I temi del secondo Seminario di Formazione
marzo 2004
Eucaristia: popolo che accoglie
la Misericordia nel perdono e nella pace
APPROFONDIMENTO TEOLOGICO
NEL PERDONO LA PACE: EUCARISTIA E
MISERICORDIA
Partiamo in questa riflessione dal testo dell’Apostolo di
Rom 15, 14-17:
«Sono fermamente convinto, fratelli miei, che voi avete buone
disposizioni, siete pieni di conoscenza, e quindi siete capaci di
consigliarvi gli uni gli altri. Tuttavia in alcune parti della mia
lettera ho usato parole forti, come per ricordarvi quel che già
conoscevate. L'ho fatto a motivo dell'incarico che Dio mi ha
dato, quello di essere ministro di Cristo Gesù tra i non Ebrei.
Annunziando la parola di Dio, io agisco come un ministro
cultuale, perché faccio in modo che i non Ebrei diventino
un'offerta gradita a Dio, santificata dallo Spirito Santo.
Perciò, unito a Cristo, posso essere fiero dell'opera di Dio.
Quel che io ho detto è che Cristo si è servito di me per
condurre i non Ebrei a ubbidire a Dio. Lo ha fatto con parole e
con opere, con la potenza di segni miracolosi e con la forza
dello Spirito».
Siamo all’inizio della parte esortativa dell’Epistola ai
Romani. L’apertura è chiara: secondo S. Paolo essere Apostolo
è come presiedere una liturgia. Si tratta quindi di qualcosa
legato essenzialmente alla vita. In questo senso, la liturgia non
è appena un rito esteriore. È piuttosto la vita stessa degli
uomini che credono in Dio, che diventano obbedienti per la
fede e che, quindi, sono costituiti come comunità cristiana. Il
servizio che l’apostolo rende ad una tale crescita si configura
come una vera e propria liturgia. Che cosa accade allora nel
rito propriamente detto?
Nel rito, nella celebrazione memoriale appunto,
“passa”, “si fa presente” l’oblazione pasquale di Cristo, la sua
stessa Pasqua. Il rito si presenta come una mediazione, quale
punto di arrivo dell’azione di Dio attraverso gesti e parole
propri dell’uomo. Rito, quindi, non come gesto chiuso in sé e
per sé, ma come “memoria” di un gesto che non è rituale,
perché è la stessa Pasqua del Signore. Questo evento è mediato
attraverso la celebrazione, che avviene in un contesto di
simboli e di segni: è il punto di concentrazione del costituirsi
della comunità e di tutti gli uomini come liturgia vivente,
gradita a Dio (cfr. Rom 12, 1).
Tra la vita e il rito c’è dunque un rapporto vivo e
circolare. Si tratta di un tipo di unità a cui educarci sempre di
nuovo, contro la nostra tendenza a separare le due sfere.
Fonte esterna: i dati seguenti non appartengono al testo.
(** While a process is past a lock and another one runs, both ends of their connection are
    open. *)
Definition in_touch (s : procs) : Prop :=
  forall p q, p <> q -> running s p = true -> running s q = true -> at_phase s q <> Outside ->
    connected s p = true /\ connected s q = true.

(** [pthread_mutex_timedlock] does not fail for another reason than the time. *)
Definition no_error (e : mutex_event) : Prop := match e with ERound _ error _ => error = false | _ => True end.

(** No process starts under the number that a dead one left behind. *)
Definition new_number (e : mutex_event) (s : procs) : Prop :=
  match e with EStart p => lockingPid (mutex s) <> p | _ => True end.

Definition orderly (e : mutex_event) (s : procs) : Prop := in_touch s /\ no_error e.
Definition tidy (e : mutex_event) (s : procs) : Prop := orderly e s /\ new_number e s.

(** ** The cursor *)

Record CursorBits := {
  c_width : Z; c_height : Z; c_xhot : Z; c_yhot : Z;
  c_argb : option (list Z); c_source : list Z; c_mask : list Z;
}.

(** [CursorRec] with its 16-bit colours. *)
Record Cursor := {
  c_bits : CursorBits; foreRed : Z; foreGreen : Z; foreBlue : Z; backRed : Z; backGreen : Z; backBlue : Z;
}.

(** bgra to rgba. *)
Definition swap_rb (p : Z) : Z :=
  Z.lor (Z.lor (Z.lor (Z.land p 0xFF000000) (Z.shiftr (Z.land p 0x00FF0000) 16)) (Z.land p 0x0000FF00))
        (Z.shiftl (Z.land p 0x000000FF) 16).

(** The array [data] is written at [i], [i+1], ... by the pixels [pixel]. *)
Fixpoint write_pixels (n : nat) (i : Z) (pixel : Z -> option Z) (data : list Z) : option (list Z) :=
  match n with
  | O => Some data
  | S n => v ← pixel i; data ← wrz data i v; write_pixels n (i + 1) pixel data
  end.

Definition BitmapBytePad (w : Z) : Z := Z.shiftl (Z.shiftr (w + 31) 5) 2.

(** The colour of a bitmap cursor's pixel [k], counted along the rows. *)
Definition bitmap_pixel (c : Cursor) (k : Z) : option Z :=
  let bits := c_bits c in
  let fg := Z.lor (Z.lor (Z.shiftl (Z.land (foreBlue c) 0xff00) 8) (Z.land (foreGreen c) 0xff00)) (Z.shiftr (foreRed c) 8) in
  let bg := Z.lor (Z.lor (Z.shiftl (Z.land (backBlue c) 0xff00) 8) (Z.land (backGreen c) 0xff00)) (Z.shiftr (backRed c) 8) in
  let y := k / c_width bits in
  let x := k mod c_width bits in
  let i := y * BitmapBytePad (c_width bits) + x / 8 in
  let bit := Z.shiftl 1 (Z.land x 7) in
  source ← rdz (c_source bits) i;
  mask ← rdz (c_mask bits) i;
  let d := if negb (Z.land source bit =? 0) then fg else bg in
  Some (if negb (Z.land mask bit =? 0) then Z.lor d 0xff000000 else 0).

Definition lorieConvertCursor (c : Cursor) (data : list Z) : option (list Z) :=
  let bits := c_bits c in
  let n := Z.to_nat (c_width bits * c_height bits) in
  match c_argb bits with
  | Some argb => write_pixels n 0 (fun i => p ← rdz argb i; Some (swap_rb p)) data
  | None => write_pixels n 0 (bitmap_pixel c) data
  end.

(** The cursor of [lorie_shared_server_state]; [s_bits] has 512 * 512 elements. *)
Record shared_cursor := {
  s_x : Z; s_y : Z; s_xhot : Z; s_yhot : Z; s_width : Z; s_height : Z; s_bits : list Z;
  s_updated : bool; s_moved : bool;
}.

Definition lorieMoveCursor (x y : Z) (s : shared_cursor) : shared_cursor :=
  {| s_x := u32 x; s_y := u32 y; s_xhot := s_xhot s; s_yhot := s_yhot s; s_width := s_width s; s_height := s_height s;
     s_bits := s_bits s; s_updated := s_updated s; s_moved := true |}.

Definition show_cursor (xhot yhot width height : Z) (data : list Z) (s : shared_cursor) : shared_cursor :=
  {| s_x := s_x s; s_y := s_y s; s_xhot := xhot; s_yhot := yhot; s_width := width; s_height := height;
     s_bits := data; s_updated := true; s_moved := s_moved s |}.

(** [None] as cursor is the NULL pointer; the locking is left out. *)
Definition lorieSetCursor (rootCursor : option Cursor) (cursor : option Cursor) (x0 y0 : Z) (s : shared_cursor)
  : option shared_cursor :=
  let bits := c_bits <$> cursor in
  let shown := match cursor with
               | Some c => if (512 <=? c_width (c_bits c)) || (512 <=? c_height (c_bits c)) then rootCursor else Some c
               | None => None
               end in
  s ← match shown, bits with
      | Some c, Some b =>
          data ← lorieConvertCursor c (s_bits s);
          Some (show_cursor (c_xhot b) (c_yhot b) (c_width b) (c_height b) data s)
      | _, _ => Some (show_cursor 0 0 0 0 (s_bits s) s)
      end;
  Some (lorieMoveCursor x0 y0 s).

(** ** Lemmas on the mutex *)

(** A running process that is past a lock owns the mutex, at least as often as it locked it. *)
Definition mutex_ok (s : procs) : Prop :=
  forall p, running s p = true ->
    match depth s p with
    | O => at_phase s p = Outside
    | d => at_phase s p <> Outside /\ exists n, owner (mutex s) = Some (p, n) /\ (d <= n)%nat
    end.

(** What is written down about a running process is true. *)
Record pid_ok (s : procs) : Prop := {
  mo_pid : forall p, running s p = true -> lockingPid (mutex s) = p -> at_phase s p <> Outside;
  mo_clear : forall p, running s p = true -> at_phase s p = Unlocking -> lockingPid (mutex s) = 0;
  mo_zero : running s 0 = false;
}.

Lemma mo_held s p : mutex_ok s -> running s p = true -> at_phase s p <> Outside ->
  exists d n, depth s p = S d /\ owner (mutex s) = Some (p, n) /\ (S d <= n)%nat.
Proof.
  intros H Hr Hp. pose proof (H p Hr) as Hd. destruct (depth s p) as [|d]; [done|].
  destruct Hd as (_ & n & Ho & Hn). eauto.
Qed.

Lemma mo_alone s p q : mutex_ok s -> running s p = true -> running s q = true ->
  at_phase s p <> Outside -> at_phase s q <> Outside -> p = q.
Proof.
  intros H Hp Hq Hpp Hpq. destruct (mo_held s p H Hp Hpp) as (? & ? & _ & Ho & _).
  destruct (mo_held s q H Hq Hpq) as (? & ? & _ & Ho' & _). congruence.
Qed.

Lemma upd_eq {A} (f : Z -> A) p x : upd f p x p = x.
Proof. unfold upd. by rewrite Z.eqb_refl. Qed.

Lemma upd_ne {A} (f : Z -> A) p x q : q <> p -> upd f p x q = f q.
Proof. intros H. unfold upd. by rewrite (proj2 (Z.eqb_neq q p)). Qed.

(** A process is [p], or its entry is untouched. *)
Ltac upd_cases q p :=
  destruct (decide (q = p)) as [->|?]; [rewrite ?upd_eq in *|rewrite ?upd_ne in * by done].

Lemma granted p m m' : timedlock p false m = Granted m' ->
  lockingPid m' = lockingPid m /\ exists n, owner m' = Some (p, S n) /\
    (forall q k, owner m = Some (q, k) -> q = p /\ k = n).
Proof.
  unfold timedlock. destruct (owner m) as [[q k]|].
  - destruct (Z.eqb_spec q p) as [->|]; [|done]. intros [= <-]. split; [done|]. exists k. split; [done|]. by intros ? ? [= -> ->].
  - intros [= <-]. split; [done|]. exists O. done.
Qed.

Lemma acquire_ok s p m : mutex_ok s -> running s p = true -> timedlock p false (mutex s) = Granted m ->
  mutex_ok (lock_returned p m s).
Proof.
  intros H Hr E. destruct (granted _ _ _ E) as (_ & n & Ho & Hown). intros q Hq. cbn in *. pose proof (H q Hq) as Hd. upd_cases q p.
  - split; [done|]. exists (S n). split; [done|]. destruct (depth s p) as [|d]; [lia|].
    destruct Hd as (_ & k & Hk & Hle). destruct (Hown _ _ Hk) as [_ ->]. lia.
  - destruct (depth s q); [done|]. destruct Hd as (_ & k & Hk & _). by destruct (Hown _ _ Hk).
Qed.

(** When the others are in touch, a process that times out and hears that nobody is there finds
    no running process past a lock. *)
Lemma nobody_holds s p q : mutex_ok s -> in_touch s -> running s p = true -> running s q = true ->
  timedlock p false (mutex s) = TimedOut -> lorieConnectionAlive s p false -> at_phase s q = Outside.
Proof.
  intros H Ht Hp Hq E Ha. destruct (at_phase s q) eqn:Eq; [done|exfalso..].
  all: assert (Hn : at_phase s q <> Outside) by (by rewrite Eq).
  all: destruct (mo_held s q H Hq Hn) as (d & n & _ & Ho & _); unfold timedlock in E; rewrite Ho in E.
  all: destruct (Z.eqb_spec q p) as [|Hne]; [done|].
  all: destruct (Ht p q) as [Hcp Hcq]; [done..|].
  all: destruct Ha as [_ Ha]; by discriminate Ha; split; [|exists q].
Qed.

Lemma replace_ok s m : mutex_ok s -> (forall q, running s q = true -> at_phase s q = Outside) ->
  mutex_ok (with_mutex m s).
Proof.
  intros H Ho q Hq. cbn in *. pose proof (H q Hq) as Hd. destruct (depth s q); [done|]. destruct Hd as [Hd _].
  destruct Hd. by apply Ho.
Qed.

Lemma unlock_ok s p : mutex_ok s -> running s p = true -> at_phase s p = Unlocking ->
  mutex_ok {| mutex := unlock p (mutex s); running := running s; connected := connected s;
              at_phase := upd (at_phase s) p (if Nat.eqb (depth s p) 1 then Outside else Inside);
              depth := upd (depth s) p (depth s p - 1)%nat |}.
Proof.
  intros H Hr Hp. destruct (mo_held s p H Hr) as (d & n & Hd & Ho & Hn); [by rewrite Hp|].
  intros q Hq. cbn in *. pose proof (H q Hq) as Hdq. upd_cases q p.
  - rewrite Hd, Ho, Z.eqb_refl. destruct d as [|d]; [done|]. cbn. split; [done|]. destruct n as [|[|n]]; [lia|lia|].
    exists (S n). split; [done|lia].
  - destruct (depth s q); [done|]. destruct Hdq as (_ & k & Hk & _). congruence.
Qed.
Possiamo temere, attraverso la ripetizione puntuale di un rito
come l’Eucaristia quotidiana, di sacralizzare indebitamente
l’esistenza. Saldando vita e rito, comprendiamo che attraverso
la memoria costante dell’Eucaristia la nostra esistenza “si
restituisce” a Dio e lentamente prende origine e forma dal
memoriale della Pasqua del Signore. Essa plasma
progressivamente la nostra vita sui “sentimenti che furono in
Cristo Gesù”, il Servo obbediente al Padre, completamente
dedito alla sua missione in favore di tutti gli uomini.
II
In questo percorso tutta la vita diventa Eucaristia, cioè
azione di grazie che “restituisce” a Dio ogni frammento di vita,
perché ogni spazio umano e il creato stesso si apra a Dio; il
bene dell’uomo è di essere liturgia vivente, culto a Dio,
restituzione a Lui. L’uomo ha consistenza proprio in questa
apertura all’altro, per cui si ritrova dentro di sé e oltre di sé. Si
riconosce, attraverso l’Eucaristia, chiamato ad aprirsi a Dio, a
se stesso, agli altri, al creato, e quindi al diverso, al nuovo.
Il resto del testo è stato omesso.